On October 7, 2013, Heidrick & Struggles International, Inc. (“Heidrick & Struggles” or the “Company”) entered into a separation agreement (“Agreement”) with L. Kevin Kelly, former Chief Executive Officer of the Company. The Agreement contains terms and conditions that are consistent with the Company’s Management Severance Pay Plan and Mr. Kelly’s employment agreement. Under the terms of the Agreement, Mr. Kelly will receive: (i) 24 months of base salary and target bonus, paid over a 24 month period, for a total of $3,360,000; (ii) a pro rata bonus for 2013 if a bonus is paid to the Company’s other executive officers; and (iii) continued health benefits with the cost sharing arrangement between Mr. Kelly and the Company in place at the time of his termination of service to the Company, for 24 months or until Mr. Kelly becomes eligible for such benefits under another employer’s benefit plan, whichever is sooner.
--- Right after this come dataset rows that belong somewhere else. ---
(** [paddle.inverse(x)] for a batch of 2x2 matrices, the only size the
    module can go on with (the product with the two-component grid rejects
    any other).  The call raises when the elimination meets a zero pivot:
    in the arithmetic of the real numbers, when a matrix of the batch is
    singular.  (In [float32] the rounding of the elimination can leave a
    non-zero pivot for a singular matrix; a matrix with a zero row or a
    zero column has a zero pivot there too.) *)
Definition det2 (x : tensor) (bi : list nat) : R :=
  (entry2 x bi 0 0 * entry2 x bi 1 1 - entry2 x bi 0 1 * entry2 x bi 1 0)%R.

Definition inverse2 (x : tensor) (bi : list nat) (i j : nat) : R :=
  let adj := match i, j with
             | 0, 0 => entry2 x bi 1 1
             | 0, _ => (- entry2 x bi 0 1)%R
             | _, 0 => (- entry2 x bi 1 0)%R
             | _, _ => entry2 x bi 0 0
             end in
  (adj / det2 x bi)%R.

Definition inverse (x : tensor) : option tensor :=
  let s := shape x in
  let b := take (length s - 2) s in
  guard (drop (length s - 2) s = [2; 2]);;
  guard (Forall (λ n, det2 x (unravel b n) ≠ 0%R) (seq 0 (numel b)));;
  Some (tabulate s
          (λ idx, inverse2 x (take (length b) idx)
                    (nth (length b) idx 0) (nth (S (length b)) idx 0))).

(** [F.softmax(x, axis)]. *)
Definition softmax (t : tensor) (axis : nat) : option tensor :=
  let s := shape t in
  guard (axis < length s);;
  let d := nth axis s 0 in
  Some (tabulate s
          (λ idx, (exp (get t idx) /
                   sum_upto d (λ k, exp (get t (<[axis:=k]> idx))))%R)).

(** Rounding to [float32], to nearest with ties to even: a number of
    binary exponent [e] is rounded to a multiple of [2^(e - 23)], and below
    the normal range to a multiple of [2^(-149)]. *)
Definition exponent32 (x : R) : Z := Zfloor (ln (Rabs x) / ln 2).

Definition ulp32 (x : R) : R := powerRZ 2 (exponent32 x `max` (-126) - 23).

Definition nearest_even (q : R) : Z :=
  let n := Zfloor q in
  let r := (q - IZR n)%R in
  if Rlt_dec r (1 / 2) then n
  else if Rlt_dec (1 / 2) r then (n + 1)%Z
  else if Z.even n then n else (n + 1)%Z.

Definition round32 (x : R) : R := (IZR (nearest_even (x / ulp32 x)) * ulp32 x)%R.

(** [1 / (1 + exp(-x))] in [float32].  From [2^128] on the exponential is
    infinite, and so is the denominator: the quotient is zero.  The sum of
    1 and a finite number is finite. *)
Definition sigmoid32 (x : R) : R :=
  let e := round32 (exp (- x)) in
  if Rle_dec (powerRZ 2 128) e then 0%R
  else round32 (1 / round32 (1 + e)).

(** [F.sigmoid(x)]. *)
Definition sigmoid (t : tensor) : tensor :=
  tabulate (shape t) (λ idx, sigmoid32 (get t idx)).

(** [np.zeros(shape)]. *)
Definition zeros (s : list nat) : tensor := tabulate s (λ _, 0%R).

(** [F.grid_sample(x, grid, mode='bilinear', padding_mode='zeros',
    align_corners=True)].  With [align_corners=True] the coordinates -1 and
    +1 are the centres of the first and the last pixel. *)
Definition unnormalize (coord : R) (size : nat) : R :=
  ((coord + 1) / 2 * (INR size - 1))%R.

(** A pixel of an image of [h] rows and [w] columns, zero outside of it. *)
Definition pixel (img : nat → nat → R) (h w : nat) (y x : Z) : R :=
  if decide ((0 ≤ y < Z.of_nat h)%Z ∧ (0 ≤ x < Z.of_nat w)%Z)
  then img (Z.to_nat y) (Z.to_nat x) else 0%R.

Definition bilinear_sample (img : nat → nat → R) (h w : nat) (gx gy : R) : R :=
  let ix := unnormalize gx w in
  let iy := unnormalize gy h in
  let x0 := Zfloor ix in
  let y0 := Zfloor iy in
  let x1 := (x0 + 1)%Z in
  let y1 := (y0 + 1)%Z in
  let wx0 := (IZR x1 - ix)%R in
  let wx1 := (ix - IZR x0)%R in
  let wy0 := (IZR y1 - iy)%R in
  let wy1 := (iy - IZR y0)%R in
  (pixel img h w y0 x0 * (wx0 * wy0) + pixel img h w y0 x1 * (wx1 * wy0) +
   pixel img h w y1 x0 * (wx0 * wy1) + pixel img h w y1 x1 * (wx1 * wy1))%R.

(** Channel [c] of image [n] of a batch, as a function of row and column. *)
Definition plane (x : tensor) (n c : nat) : nat → nat → R :=
  λ i j, get x [n; c; i; j].

Definition grid_sample (x grid : tensor) : option tensor :=
  match shape x, shape grid with
  | [n; c; h; w], [n'; ho; wo; two] =>
      guard (n = n' ∧ two = 2);;
      Some (tabulate [n; c; ho; wo]
              (λ idx, let b := nth 0 idx 0 in
                      let ch := nth 1 idx 0 in
                      let i := nth 2 idx 0 in
                      let j := nth 3 idx 0 in
                      bilinear_sample (plane x b ch) h w
                        (get grid [b; i; j; 0]) (get grid [b; i; j; 1])))
  | _, _ => None
  end.

(** Modelled from the spec: [modules.util.make_coordinate_grid] is imported
    by the module and is not part of the sources.  Element [(i, j)] is
    [(x_j, y_i)], with [x] linearly spaced over [-1, 1] across the columns
    and [y] across the rows; non-positive dimensions are rejected. *)
Definition linspace (n k : nat) : R := (2 * (INR k / (INR n - 1)) - 1)%R.

Definition make_coordinate_grid (h w : nat) : option tensor :=
  guard (0 < h ∧ 0 < w);;
  Some (tabulate [h; w; 2]
          (λ idx, let i := nth 0 idx 0 in
                  let j := nth 1 idx 0 in
                  match nth 2 idx 0 with
                  | 0 => linspace w j
                  | _ => linspace h i
                  end)).

(** ** The module *)

(** Python dictionaries with string keys. *)
Abbreviation dict := (gmap string tensor).

(** A learned layer, applied to a tensor. *)
Abbreviation layer := (tensor → tensor).

Record hourglass_module := HourglassModule {
  out_filters : nat;
  hourglass_forward : layer
}.

(** The attributes of a [DenseMotionNetwork] instance. *)
Record DenseMotionNetwork := {
  hourglass : layer;
  mask : layer;
  occlusion : option layer;
  num_kp : nat;
  scale_factor : Q;
  kp_variance : R;
  down : option layer
}.

Definition Z_of_shape (s : list nat) : list Z := Z.of_nat <$> s.

Section dense_motion.

(** The collaborators of the module that are not part of the sources:
    [Hourglass], [AntiAliasInterpolation2d] and [kp2gaussian] of
    [modules.util], and the learned convolution [nn.Conv2D] (kernel 7x7,
    padding 3) whose weights stand for the state of the layer. *)
Variable Hourglass :
  ∀ (block_expansion in_features max_features num_blocks : nat), hourglass_module.
Variable weights : Type.
Variable Conv2D : weights → ∀ (in_channels out_channels : nat), layer.
Variable AntiAliasInterpolation2d : ∀ (channels : nat) (scale : Q), layer.
Variable kp2gaussian :
  ∀ (kp : dict) (spatial_size : list nat) (kp_variance : R), option tensor.

(** [__init__]; the two weights are the initial parameters of the mask
    and occlusion convolutions. *)
Definition init (mask_weights occlusion_weights : weights)
    (block_expansion num_blocks max_features num_kp num_channels : nat)
    (estimate_occlusion_map : bool) (scale_factor : Q) (kp_variance : R)
    : DenseMotionNetwork :=
  let hg := Hourglass block_expansion ((num_kp + 1) * (num_channels + 1))
                      max_features num_blocks in
  {| hourglass := hourglass_forward hg;
     mask := Conv2D mask_weights (out_filters hg) (num_kp + 1);
     occlusion := if estimate_occlusion_map
                  then Some (Conv2D occlusion_weights (out_filters hg) 1)
                  else None;
     num_kp := num_kp;
     scale_factor := scale_factor;
     kp_variance := kp_variance;
     down := if negb (Qeq_bool scale_factor 1)
             then Some (AntiAliasInterpolation2d num_channels scale_factor)
             else None |}.

(** [bs, _, h, w = source_image.shape] *)
Definition unpack4 (s : list nat) : option (nat * nat * nat * nat) :=
  match s with
  | [a; b; c; d] => Some (a, b, c, d)
  | _ => None
  end.

Definition create_heatmap_representations (self : DenseMotionNetwork)
    (source_image : tensor) (kp_driving kp_source : dict) : option tensor :=
  let spatial_size := drop 2 (shape source_image) in
  gaussian_driving ← kp2gaussian kp_driving spatial_size (kp_variance self);
  gaussian_source ← kp2gaussian kp_source spatial_size (kp_variance self);
  heatmap ← sub gaussian_driving gaussian_source;
  n ← shape heatmap !! 0;
  h ← spatial_size !! 0;
  w ← spatial_size !! 1;
  heatmap ← concat (zeros [n; 1; h; w]) heatmap 1;
  unsqueeze 2 heatmap.

(** The branch of [create_sparse_motions] taken when ['jacobian'] is a
    key of [kp_driving]. *)
Definition apply_jacobian (h w : nat) (kp_driving kp_source : dict)
    (coordinate_grid : tensor) : option tensor :=
  jacobian_source ← kp_source !! "jacobian";
  jacobian_driving ← kp_driving !! "jacobian";
  inverse_driving ← inverse jacobian_driving;
  jacobian ← matmul jacobian_source inverse_driving;
  match shape jacobian, shape coordinate_grid with
  | dim_1 :: dim_2 :: else_dim, _ :: _ :: dimm =>
      jacobian ← reshape ((-1)%Z :: Z_of_shape else_dim) jacobian;
      jacobian ← unsqueeze (-3) jacobian;
      jacobian ← unsqueeze (-3) jacobian;
      let jacobian := tile [1; h; w; 1; 1] jacobian in
      coordinate_grid ← reshape ((-1)%Z :: Z_of_shape dimm) coordinate_grid;
      column ← unsqueeze (-1) coordinate_grid;
      coordinate_grid ← matmul jacobian column;
      coordinate_grid ← squeeze (-1) coordinate_grid;
      reshape (Z_of_shape (dim_1 :: dim_2 :: drop 1 (shape coordinate_grid)))
              coordinate_grid
  | _, _ => None
  end.

Definition create_sparse_motions (self : DenseMotionNetwork)
    (source_image : tensor) (kp_driving kp_source : dict) : option tensor :=
  '(bs, _, h, w) ← unpack4 (shape source_image);
  identity_grid ← make_coordinate_grid h w;
  identity_grid ← reshape (Z_of_shape [1; 1; h; w; 2]) identity_grid;
  value_driving ← kp_driving !! "value";
  value_driving ← reshape (Z_of_shape [bs; num_kp self; 1; 1; 2]) value_driving;
  coordinate_grid ← sub identity_grid value_driving;
  coordinate_grid ←
    (if decide (is_Some (kp_driving !! "jacobian"))
     then apply_jacobian h w kp_driving kp_source coordinate_grid
     else Some coordinate_grid);
  value_source ← kp_source !! "value";
  value_source ← reshape (Z_of_shape [bs; num_kp self; 1; 1; 2]) value_source;
  driving_to_source ← add coordinate_grid value_source;
  let identity_grid := tile [bs; 1; 1; 1; 1] identity_grid in
  concat identity_grid driving_to_source 1.

Definition create_deformed_source_image (self : DenseMotionNetwork)
    (source_image sparse_motions : tensor) : option tensor :=
  '(bs, _, h, w) ← unpack4 (shape source_image);
  source_image ← reshape ((-1)%Z :: Z_of_shape [h; w]) source_image;
  source_image ← unsqueeze 1 source_image;
  source_image ← unsqueeze 1 source_image;
  let source_repeat := tile [num_kp self + 1; 1; 1; 1; 1] source_image in
  source_repeat ←
    reshape [Z.of_nat (bs * (num_kp self + 1)); (-1)%Z; Z.of_nat h; Z.of_nat w]
            source_repeat;
  sparse_motions ←
    reshape [Z.of_nat (bs * (num_kp self + 1)); Z.of_nat h; Z.of_nat w; (-1)%Z]
            sparse_motions;
  sparse_deformed ← grid_sample source_repeat sparse_motions;
  reshape [Z.of_nat bs; Z.of_nat (num_kp self + 1); (-1)%Z; Z.of_nat h; Z.of_nat w]
          sparse_deformed.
The receipt of benefits under the Agreement is conditioned upon Mr. Kelly’s continued adherence to the non-compete and non-solicitation covenants in his employment agreement for 12 months and the confidentiality provisions indefinitely. The Agreement also contains a general release of all claims and liabilities by Mr. Kelly in favor of the Company and its current and former employees, officers, directors

The foregoing summary of the Agreement is subject to, and qualified in its entirety by, the Separation Agreement attached hereto as Exhibit 99.1 and incorporated herein by reference.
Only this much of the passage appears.